#### PROVIDED RECORDS ####

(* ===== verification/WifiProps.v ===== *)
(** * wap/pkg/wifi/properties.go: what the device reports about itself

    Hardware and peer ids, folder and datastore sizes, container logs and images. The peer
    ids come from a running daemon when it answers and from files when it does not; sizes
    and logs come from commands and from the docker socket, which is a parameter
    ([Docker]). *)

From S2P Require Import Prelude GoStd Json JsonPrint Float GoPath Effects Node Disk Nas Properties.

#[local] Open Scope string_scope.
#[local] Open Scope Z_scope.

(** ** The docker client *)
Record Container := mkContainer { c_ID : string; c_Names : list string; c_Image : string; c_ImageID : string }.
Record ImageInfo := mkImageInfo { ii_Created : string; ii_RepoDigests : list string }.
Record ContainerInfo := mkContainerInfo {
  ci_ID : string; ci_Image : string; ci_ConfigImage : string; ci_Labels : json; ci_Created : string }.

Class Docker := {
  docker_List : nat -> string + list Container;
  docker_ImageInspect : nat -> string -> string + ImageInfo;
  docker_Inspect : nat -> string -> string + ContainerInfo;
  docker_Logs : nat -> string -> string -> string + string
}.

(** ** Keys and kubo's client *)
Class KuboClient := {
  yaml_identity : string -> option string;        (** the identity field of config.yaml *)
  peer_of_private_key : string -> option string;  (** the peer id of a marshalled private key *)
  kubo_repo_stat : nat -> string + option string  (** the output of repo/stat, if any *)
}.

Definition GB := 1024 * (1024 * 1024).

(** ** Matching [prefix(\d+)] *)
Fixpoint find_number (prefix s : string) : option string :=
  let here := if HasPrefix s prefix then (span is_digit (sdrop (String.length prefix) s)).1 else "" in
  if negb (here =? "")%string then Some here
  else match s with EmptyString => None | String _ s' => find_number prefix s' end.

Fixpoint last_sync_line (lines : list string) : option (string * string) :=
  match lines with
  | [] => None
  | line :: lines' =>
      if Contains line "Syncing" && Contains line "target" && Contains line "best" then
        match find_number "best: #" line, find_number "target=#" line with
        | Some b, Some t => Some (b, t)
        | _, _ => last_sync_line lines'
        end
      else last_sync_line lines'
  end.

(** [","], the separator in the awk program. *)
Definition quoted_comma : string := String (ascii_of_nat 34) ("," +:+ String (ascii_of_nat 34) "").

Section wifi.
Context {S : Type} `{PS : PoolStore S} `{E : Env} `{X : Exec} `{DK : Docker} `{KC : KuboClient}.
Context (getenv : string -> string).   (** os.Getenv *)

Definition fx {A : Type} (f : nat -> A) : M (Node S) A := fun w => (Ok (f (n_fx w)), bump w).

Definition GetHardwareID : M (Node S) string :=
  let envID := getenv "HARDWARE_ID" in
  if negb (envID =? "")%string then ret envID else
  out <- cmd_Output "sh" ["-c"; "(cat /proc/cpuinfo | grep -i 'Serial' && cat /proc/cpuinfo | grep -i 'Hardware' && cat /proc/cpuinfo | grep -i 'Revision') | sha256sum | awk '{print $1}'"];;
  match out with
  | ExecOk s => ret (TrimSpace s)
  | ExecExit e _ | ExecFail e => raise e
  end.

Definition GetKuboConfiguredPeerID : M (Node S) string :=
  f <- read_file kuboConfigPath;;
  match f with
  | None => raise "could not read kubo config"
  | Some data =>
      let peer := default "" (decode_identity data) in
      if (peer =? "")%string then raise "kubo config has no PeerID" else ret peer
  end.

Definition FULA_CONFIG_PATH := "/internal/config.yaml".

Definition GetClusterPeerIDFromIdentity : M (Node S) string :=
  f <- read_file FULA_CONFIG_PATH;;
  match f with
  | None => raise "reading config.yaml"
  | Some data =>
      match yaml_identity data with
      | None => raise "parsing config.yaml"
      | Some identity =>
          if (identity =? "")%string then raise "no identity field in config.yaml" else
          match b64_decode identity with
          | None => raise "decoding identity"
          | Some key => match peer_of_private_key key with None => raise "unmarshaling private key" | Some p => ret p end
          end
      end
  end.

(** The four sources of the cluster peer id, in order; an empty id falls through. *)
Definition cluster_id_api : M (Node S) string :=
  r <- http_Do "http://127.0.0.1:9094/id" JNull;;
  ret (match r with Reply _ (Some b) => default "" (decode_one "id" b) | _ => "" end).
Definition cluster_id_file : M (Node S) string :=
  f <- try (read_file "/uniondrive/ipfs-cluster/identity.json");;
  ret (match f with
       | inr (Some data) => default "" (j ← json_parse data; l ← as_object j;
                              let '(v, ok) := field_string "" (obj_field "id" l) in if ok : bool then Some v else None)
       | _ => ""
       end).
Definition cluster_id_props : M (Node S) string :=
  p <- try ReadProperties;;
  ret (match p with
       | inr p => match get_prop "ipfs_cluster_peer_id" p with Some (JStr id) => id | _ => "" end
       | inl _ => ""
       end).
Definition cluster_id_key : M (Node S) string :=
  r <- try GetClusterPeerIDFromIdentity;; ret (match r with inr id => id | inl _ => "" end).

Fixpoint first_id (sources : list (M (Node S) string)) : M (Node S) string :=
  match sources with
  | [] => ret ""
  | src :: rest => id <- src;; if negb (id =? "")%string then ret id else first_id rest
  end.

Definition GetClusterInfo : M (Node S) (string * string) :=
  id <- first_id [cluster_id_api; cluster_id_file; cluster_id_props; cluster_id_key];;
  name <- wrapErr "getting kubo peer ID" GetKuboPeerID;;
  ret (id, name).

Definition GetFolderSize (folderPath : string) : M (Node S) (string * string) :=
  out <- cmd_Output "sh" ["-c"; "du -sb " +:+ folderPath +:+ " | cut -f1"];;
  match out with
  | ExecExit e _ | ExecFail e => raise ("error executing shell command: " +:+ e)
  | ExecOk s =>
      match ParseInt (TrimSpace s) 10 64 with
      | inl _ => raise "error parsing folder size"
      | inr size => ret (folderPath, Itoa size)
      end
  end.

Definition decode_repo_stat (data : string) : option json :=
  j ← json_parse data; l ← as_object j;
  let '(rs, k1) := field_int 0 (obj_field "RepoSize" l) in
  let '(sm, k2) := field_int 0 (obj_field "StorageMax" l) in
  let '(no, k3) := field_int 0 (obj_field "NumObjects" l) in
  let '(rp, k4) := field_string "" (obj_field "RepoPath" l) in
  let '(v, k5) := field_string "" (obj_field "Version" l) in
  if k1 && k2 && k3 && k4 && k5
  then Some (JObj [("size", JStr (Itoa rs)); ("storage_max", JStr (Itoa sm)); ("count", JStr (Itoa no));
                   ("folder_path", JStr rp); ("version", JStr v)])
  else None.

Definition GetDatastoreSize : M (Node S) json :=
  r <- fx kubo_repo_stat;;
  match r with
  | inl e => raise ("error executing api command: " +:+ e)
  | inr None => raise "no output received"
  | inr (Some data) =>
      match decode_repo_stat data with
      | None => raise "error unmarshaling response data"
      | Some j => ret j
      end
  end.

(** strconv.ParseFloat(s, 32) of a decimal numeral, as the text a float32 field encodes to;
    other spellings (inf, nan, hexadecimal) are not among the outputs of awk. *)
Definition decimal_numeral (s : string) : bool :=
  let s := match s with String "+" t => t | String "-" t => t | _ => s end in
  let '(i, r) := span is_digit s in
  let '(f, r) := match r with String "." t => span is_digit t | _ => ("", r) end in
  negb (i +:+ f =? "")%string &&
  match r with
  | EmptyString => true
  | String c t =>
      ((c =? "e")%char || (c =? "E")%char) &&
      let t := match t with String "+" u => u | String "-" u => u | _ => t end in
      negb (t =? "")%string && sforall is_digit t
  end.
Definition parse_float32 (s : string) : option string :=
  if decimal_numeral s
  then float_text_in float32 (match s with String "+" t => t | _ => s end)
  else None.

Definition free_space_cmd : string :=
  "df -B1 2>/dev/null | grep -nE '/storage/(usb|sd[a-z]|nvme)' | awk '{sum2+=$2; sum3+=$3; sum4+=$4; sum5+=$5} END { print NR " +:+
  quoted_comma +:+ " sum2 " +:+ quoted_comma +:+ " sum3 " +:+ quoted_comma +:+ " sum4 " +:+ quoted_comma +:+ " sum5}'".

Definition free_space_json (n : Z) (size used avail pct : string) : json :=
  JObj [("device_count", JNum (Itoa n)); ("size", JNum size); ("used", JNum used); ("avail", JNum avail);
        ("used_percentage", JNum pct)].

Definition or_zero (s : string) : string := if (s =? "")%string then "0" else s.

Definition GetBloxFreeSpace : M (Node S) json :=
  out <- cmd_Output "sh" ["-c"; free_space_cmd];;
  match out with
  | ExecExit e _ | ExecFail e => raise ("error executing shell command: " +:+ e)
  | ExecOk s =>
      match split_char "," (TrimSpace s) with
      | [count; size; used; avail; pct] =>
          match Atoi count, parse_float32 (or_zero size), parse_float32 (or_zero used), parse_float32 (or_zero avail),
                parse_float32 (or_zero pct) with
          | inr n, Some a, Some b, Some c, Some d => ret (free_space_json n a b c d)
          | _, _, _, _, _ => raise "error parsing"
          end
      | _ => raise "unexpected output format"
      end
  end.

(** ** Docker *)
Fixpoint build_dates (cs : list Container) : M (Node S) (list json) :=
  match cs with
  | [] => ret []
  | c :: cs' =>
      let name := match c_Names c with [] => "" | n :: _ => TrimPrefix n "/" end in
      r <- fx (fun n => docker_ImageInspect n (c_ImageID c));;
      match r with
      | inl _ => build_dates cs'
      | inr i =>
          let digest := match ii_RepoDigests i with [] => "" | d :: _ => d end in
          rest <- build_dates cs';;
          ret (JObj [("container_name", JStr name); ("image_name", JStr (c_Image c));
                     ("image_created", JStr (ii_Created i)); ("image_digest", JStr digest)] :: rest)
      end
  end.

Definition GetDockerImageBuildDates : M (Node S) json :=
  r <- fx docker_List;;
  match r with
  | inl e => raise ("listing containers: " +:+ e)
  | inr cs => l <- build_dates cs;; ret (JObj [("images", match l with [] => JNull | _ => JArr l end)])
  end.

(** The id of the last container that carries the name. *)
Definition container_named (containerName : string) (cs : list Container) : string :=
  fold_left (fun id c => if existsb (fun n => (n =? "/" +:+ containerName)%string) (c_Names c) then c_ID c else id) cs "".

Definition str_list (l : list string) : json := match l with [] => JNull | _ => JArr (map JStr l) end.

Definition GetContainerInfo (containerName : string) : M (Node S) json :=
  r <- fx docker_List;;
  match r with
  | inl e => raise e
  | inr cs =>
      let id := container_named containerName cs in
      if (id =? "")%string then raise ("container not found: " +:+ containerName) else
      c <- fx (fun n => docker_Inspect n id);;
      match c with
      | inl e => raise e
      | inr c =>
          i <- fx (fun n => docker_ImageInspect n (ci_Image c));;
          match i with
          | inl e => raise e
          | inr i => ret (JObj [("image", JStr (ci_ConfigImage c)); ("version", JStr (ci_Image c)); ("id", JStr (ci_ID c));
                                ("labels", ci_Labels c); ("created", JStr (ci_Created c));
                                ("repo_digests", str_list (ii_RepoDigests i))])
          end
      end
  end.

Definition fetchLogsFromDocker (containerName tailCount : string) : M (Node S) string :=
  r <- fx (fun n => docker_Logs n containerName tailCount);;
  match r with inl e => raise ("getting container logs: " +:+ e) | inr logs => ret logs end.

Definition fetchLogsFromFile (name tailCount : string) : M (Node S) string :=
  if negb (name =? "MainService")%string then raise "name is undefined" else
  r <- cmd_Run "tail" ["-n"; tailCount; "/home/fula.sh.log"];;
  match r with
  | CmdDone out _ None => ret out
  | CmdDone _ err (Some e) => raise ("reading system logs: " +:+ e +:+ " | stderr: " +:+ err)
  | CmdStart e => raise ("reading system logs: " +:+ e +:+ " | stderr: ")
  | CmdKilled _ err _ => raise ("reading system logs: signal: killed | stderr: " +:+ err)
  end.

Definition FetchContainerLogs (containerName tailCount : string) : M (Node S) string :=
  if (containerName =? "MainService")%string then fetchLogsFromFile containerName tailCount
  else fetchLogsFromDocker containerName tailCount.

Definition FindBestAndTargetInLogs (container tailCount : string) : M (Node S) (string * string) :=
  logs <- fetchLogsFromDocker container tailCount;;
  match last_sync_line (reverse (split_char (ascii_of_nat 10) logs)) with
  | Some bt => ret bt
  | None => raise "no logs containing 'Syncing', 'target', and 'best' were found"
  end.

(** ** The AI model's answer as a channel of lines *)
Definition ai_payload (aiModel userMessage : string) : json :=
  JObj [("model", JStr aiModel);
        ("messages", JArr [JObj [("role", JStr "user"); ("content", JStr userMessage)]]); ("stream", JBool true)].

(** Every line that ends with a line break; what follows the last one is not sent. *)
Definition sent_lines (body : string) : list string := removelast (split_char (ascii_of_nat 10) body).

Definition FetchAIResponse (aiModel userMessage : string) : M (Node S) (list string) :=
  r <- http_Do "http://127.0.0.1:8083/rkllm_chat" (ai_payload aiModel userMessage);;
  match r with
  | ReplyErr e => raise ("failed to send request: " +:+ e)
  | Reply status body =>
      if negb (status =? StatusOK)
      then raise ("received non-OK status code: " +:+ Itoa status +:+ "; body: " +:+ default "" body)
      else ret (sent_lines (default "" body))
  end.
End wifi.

####

Filter the records above down to the lines that hold the string "Context".

ANSWER BELOW
Context {S : Type} `{PS : PoolStore S} `{E : Env} `{X : Exec} `{DK : Docker} `{KC : KuboClient}.
Context (getenv : string -> string).   (** os.Getenv *)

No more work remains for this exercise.